Work item: Using the data below, return the stretch from the line that contains "CallProgress (sig : SessionSignal)" through the line that contains "(** ** Turn boundaries *)", both included, exactly as it stands and nothing beyond it.

Record extracts:
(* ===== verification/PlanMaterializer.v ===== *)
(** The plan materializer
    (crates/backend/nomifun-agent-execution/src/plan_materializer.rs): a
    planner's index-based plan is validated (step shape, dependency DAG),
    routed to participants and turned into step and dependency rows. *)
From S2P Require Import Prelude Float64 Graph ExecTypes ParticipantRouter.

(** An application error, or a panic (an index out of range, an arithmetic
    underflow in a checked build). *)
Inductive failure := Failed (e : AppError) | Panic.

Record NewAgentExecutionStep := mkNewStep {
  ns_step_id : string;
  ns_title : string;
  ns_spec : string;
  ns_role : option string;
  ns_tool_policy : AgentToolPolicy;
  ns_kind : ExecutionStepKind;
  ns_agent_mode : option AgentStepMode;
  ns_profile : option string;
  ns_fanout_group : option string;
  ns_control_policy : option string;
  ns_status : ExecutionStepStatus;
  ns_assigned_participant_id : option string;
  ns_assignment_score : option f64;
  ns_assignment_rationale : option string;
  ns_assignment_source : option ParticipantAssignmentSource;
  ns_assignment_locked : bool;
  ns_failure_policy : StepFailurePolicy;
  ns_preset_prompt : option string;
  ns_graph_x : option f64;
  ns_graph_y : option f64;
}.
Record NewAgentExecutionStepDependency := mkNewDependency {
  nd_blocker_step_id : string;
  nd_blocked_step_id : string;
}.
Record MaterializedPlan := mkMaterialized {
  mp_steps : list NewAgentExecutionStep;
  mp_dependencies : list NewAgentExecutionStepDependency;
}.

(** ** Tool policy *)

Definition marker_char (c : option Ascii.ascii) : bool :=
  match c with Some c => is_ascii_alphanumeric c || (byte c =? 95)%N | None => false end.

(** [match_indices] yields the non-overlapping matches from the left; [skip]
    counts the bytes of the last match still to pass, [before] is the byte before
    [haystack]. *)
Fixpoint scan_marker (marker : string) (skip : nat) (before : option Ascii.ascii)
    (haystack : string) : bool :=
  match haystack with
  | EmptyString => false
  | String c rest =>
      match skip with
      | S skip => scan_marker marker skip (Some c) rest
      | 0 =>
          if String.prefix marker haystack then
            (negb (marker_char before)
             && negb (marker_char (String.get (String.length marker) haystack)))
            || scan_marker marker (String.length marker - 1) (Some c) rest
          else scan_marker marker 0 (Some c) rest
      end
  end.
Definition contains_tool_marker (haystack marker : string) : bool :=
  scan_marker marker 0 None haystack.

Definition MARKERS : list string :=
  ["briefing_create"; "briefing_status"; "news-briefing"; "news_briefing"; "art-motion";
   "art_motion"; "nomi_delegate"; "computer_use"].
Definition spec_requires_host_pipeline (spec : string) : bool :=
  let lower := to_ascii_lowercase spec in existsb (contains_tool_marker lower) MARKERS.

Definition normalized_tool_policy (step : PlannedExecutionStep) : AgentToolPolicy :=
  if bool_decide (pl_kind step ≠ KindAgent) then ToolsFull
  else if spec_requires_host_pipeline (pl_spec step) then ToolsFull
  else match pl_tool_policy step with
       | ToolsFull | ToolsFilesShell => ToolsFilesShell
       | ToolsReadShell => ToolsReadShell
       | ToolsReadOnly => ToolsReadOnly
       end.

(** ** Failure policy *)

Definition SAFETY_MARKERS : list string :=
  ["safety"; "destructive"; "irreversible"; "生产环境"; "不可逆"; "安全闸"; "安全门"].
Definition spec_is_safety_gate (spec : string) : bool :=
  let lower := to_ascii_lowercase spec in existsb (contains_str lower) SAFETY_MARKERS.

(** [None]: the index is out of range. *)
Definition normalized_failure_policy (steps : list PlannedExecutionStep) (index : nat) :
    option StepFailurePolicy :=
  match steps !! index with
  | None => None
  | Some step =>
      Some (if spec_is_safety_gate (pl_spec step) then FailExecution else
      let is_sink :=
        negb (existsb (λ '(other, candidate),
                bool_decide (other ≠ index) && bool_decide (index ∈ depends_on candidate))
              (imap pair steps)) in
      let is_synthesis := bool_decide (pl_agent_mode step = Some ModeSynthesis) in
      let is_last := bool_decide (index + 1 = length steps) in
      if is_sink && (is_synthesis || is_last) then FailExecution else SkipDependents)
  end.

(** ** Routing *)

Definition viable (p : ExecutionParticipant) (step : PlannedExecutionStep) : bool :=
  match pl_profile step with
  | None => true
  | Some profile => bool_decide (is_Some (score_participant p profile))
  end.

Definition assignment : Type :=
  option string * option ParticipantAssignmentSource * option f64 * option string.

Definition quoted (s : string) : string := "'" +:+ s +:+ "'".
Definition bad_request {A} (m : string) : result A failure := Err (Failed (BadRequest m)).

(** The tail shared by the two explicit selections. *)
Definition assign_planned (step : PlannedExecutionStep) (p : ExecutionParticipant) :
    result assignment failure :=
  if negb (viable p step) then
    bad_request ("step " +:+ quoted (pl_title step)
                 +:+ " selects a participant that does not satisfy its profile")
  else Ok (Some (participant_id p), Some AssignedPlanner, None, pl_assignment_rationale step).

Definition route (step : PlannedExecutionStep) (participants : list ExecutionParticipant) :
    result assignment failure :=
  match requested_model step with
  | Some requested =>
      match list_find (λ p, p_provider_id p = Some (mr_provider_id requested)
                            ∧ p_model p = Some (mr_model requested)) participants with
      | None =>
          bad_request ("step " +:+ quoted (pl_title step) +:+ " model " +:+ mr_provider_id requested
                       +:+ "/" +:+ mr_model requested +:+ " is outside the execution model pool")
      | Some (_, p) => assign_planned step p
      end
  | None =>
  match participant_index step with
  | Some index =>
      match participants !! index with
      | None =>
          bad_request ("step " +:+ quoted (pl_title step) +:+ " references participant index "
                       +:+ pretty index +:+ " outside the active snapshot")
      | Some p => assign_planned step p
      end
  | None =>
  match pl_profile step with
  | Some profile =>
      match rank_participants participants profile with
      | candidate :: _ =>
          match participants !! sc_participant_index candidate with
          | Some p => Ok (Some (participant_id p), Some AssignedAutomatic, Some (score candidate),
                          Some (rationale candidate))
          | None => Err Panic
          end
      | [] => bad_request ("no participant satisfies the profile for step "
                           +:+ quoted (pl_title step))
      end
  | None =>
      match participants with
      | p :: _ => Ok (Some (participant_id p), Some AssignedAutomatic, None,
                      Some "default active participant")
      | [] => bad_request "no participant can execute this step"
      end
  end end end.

==

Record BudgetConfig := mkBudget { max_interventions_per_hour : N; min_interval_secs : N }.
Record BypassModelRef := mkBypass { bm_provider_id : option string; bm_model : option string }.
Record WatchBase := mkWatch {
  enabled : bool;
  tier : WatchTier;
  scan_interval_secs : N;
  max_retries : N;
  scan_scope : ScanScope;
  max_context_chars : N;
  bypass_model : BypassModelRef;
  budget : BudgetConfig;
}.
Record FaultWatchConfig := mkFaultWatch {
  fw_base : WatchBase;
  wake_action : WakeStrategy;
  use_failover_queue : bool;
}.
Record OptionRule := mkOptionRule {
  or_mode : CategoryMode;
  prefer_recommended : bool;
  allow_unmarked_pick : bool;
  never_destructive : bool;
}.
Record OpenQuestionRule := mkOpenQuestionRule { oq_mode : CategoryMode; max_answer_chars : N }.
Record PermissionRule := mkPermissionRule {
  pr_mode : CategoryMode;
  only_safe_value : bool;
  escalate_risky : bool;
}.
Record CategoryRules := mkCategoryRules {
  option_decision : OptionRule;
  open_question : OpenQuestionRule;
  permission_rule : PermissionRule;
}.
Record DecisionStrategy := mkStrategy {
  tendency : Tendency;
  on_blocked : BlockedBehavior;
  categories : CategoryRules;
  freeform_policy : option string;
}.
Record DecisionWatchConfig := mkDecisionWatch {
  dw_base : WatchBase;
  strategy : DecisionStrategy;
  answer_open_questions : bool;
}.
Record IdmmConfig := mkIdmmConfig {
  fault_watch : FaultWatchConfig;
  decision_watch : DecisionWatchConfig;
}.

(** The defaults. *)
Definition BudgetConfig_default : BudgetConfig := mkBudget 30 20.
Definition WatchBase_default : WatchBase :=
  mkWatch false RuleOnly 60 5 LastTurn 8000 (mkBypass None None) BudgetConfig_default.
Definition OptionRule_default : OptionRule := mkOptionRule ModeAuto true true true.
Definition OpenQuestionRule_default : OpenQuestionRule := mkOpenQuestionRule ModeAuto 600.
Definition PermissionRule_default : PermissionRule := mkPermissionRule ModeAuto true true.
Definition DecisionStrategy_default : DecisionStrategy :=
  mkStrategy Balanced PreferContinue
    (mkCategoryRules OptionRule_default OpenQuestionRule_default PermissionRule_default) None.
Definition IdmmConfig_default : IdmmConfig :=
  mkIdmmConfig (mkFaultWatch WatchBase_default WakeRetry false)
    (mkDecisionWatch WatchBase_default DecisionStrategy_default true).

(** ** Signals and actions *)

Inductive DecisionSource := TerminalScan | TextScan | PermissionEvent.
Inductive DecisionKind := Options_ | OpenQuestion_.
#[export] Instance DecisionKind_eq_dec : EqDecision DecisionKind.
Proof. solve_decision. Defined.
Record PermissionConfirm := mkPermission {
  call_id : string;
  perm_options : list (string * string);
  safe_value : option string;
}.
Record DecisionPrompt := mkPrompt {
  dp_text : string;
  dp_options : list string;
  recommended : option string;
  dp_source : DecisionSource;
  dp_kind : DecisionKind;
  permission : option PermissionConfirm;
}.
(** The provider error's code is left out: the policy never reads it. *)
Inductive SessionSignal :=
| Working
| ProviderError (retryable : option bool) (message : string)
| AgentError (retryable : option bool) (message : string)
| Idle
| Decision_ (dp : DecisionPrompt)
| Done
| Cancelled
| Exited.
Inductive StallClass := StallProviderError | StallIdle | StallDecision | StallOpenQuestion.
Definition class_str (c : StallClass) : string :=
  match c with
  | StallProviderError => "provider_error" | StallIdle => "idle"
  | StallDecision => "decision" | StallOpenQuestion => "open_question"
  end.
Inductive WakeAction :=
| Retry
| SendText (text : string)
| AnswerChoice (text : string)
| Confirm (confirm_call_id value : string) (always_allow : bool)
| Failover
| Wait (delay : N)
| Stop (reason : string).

--

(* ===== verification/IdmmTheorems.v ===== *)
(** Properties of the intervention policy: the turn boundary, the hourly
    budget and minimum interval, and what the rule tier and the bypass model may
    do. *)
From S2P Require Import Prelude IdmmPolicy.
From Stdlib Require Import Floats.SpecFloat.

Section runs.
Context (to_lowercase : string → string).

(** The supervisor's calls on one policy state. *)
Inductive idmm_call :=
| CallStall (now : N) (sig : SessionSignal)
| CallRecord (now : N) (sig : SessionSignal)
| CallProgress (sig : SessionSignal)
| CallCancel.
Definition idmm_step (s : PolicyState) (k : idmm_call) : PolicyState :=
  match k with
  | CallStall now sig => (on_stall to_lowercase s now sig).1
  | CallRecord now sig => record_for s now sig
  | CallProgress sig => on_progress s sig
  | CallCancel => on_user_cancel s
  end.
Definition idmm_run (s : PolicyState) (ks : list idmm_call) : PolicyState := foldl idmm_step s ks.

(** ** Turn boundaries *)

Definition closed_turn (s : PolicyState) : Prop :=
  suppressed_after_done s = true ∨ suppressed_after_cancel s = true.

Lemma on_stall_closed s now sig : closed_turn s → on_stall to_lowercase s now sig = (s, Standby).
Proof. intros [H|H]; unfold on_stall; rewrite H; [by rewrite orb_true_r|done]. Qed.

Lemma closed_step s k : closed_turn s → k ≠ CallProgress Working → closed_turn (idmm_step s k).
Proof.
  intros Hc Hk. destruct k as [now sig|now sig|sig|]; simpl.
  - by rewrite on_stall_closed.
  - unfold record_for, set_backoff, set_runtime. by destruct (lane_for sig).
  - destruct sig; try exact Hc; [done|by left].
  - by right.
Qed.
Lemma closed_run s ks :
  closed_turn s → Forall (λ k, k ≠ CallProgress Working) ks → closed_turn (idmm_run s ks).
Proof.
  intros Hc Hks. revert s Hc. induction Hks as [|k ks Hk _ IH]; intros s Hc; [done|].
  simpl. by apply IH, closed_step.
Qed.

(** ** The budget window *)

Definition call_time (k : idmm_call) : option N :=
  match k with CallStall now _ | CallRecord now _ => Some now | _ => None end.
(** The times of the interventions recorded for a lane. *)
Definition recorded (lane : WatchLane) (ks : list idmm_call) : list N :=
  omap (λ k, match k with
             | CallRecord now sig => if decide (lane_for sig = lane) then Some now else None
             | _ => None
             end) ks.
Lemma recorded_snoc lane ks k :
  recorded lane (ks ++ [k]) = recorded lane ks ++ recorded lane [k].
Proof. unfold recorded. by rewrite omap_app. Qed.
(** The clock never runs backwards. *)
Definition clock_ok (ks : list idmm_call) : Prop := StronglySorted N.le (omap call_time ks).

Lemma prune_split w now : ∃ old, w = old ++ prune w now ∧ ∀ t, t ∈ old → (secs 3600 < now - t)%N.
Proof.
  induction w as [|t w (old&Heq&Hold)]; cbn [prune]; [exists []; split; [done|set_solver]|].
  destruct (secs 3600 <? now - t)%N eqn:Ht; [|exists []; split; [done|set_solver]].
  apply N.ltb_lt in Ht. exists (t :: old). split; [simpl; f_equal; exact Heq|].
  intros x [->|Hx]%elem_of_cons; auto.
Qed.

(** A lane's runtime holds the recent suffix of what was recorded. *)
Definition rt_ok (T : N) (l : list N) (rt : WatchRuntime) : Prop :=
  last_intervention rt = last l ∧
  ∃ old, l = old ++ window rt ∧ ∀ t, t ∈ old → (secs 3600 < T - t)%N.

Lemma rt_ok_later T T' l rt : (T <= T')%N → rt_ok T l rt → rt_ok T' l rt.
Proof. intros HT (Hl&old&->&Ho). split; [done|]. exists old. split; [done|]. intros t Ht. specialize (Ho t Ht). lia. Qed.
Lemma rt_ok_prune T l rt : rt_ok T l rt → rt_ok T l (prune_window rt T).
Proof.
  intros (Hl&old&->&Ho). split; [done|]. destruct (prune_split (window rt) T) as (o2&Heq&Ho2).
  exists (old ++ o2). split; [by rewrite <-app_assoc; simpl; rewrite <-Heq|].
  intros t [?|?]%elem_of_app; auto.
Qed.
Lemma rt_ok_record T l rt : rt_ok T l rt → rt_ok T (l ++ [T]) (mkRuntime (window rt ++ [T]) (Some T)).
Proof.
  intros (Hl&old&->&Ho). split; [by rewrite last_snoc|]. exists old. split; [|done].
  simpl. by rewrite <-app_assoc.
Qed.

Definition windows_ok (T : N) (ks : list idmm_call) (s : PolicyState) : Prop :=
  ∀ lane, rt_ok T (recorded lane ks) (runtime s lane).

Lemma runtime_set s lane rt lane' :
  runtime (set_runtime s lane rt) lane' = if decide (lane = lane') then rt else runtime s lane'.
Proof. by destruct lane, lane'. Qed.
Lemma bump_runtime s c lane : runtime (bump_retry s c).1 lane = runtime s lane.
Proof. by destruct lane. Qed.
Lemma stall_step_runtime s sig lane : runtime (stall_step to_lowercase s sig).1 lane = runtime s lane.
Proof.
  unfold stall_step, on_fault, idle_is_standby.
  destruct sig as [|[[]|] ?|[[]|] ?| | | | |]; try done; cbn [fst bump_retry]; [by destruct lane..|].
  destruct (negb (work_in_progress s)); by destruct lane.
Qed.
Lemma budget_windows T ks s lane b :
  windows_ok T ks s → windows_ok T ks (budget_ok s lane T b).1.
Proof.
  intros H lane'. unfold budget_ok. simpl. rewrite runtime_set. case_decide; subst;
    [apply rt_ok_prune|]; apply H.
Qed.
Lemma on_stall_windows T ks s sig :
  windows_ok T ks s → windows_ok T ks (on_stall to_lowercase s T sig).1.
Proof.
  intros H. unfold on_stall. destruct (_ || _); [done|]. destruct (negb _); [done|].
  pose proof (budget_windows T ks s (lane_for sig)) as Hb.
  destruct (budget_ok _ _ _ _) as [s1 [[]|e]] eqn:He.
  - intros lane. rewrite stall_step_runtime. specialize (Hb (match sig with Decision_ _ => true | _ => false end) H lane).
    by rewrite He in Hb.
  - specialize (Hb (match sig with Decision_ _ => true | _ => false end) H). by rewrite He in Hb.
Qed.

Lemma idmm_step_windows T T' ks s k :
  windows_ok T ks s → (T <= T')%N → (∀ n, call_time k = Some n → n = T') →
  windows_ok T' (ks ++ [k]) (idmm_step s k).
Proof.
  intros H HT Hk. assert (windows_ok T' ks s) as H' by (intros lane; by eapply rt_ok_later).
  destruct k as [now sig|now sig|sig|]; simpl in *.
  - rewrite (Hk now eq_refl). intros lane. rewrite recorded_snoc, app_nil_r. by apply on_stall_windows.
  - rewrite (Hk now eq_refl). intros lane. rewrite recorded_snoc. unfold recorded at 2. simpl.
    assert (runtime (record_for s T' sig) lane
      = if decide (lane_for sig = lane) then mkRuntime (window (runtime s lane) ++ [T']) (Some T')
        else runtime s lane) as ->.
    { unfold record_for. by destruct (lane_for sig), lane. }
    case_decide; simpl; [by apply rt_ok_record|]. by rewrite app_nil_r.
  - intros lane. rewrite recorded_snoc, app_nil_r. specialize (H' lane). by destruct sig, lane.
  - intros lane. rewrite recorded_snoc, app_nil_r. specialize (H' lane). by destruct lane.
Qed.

Result:
| CallProgress (sig : SessionSignal)
| CallCancel.
Definition idmm_step (s : PolicyState) (k : idmm_call) : PolicyState :=
  match k with
  | CallStall now sig => (on_stall to_lowercase s now sig).1
  | CallRecord now sig => record_for s now sig
  | CallProgress sig => on_progress s sig
  | CallCancel => on_user_cancel s
  end.
Definition idmm_run (s : PolicyState) (ks : list idmm_call) : PolicyState := foldl idmm_step s ks.

(** ** Turn boundaries *)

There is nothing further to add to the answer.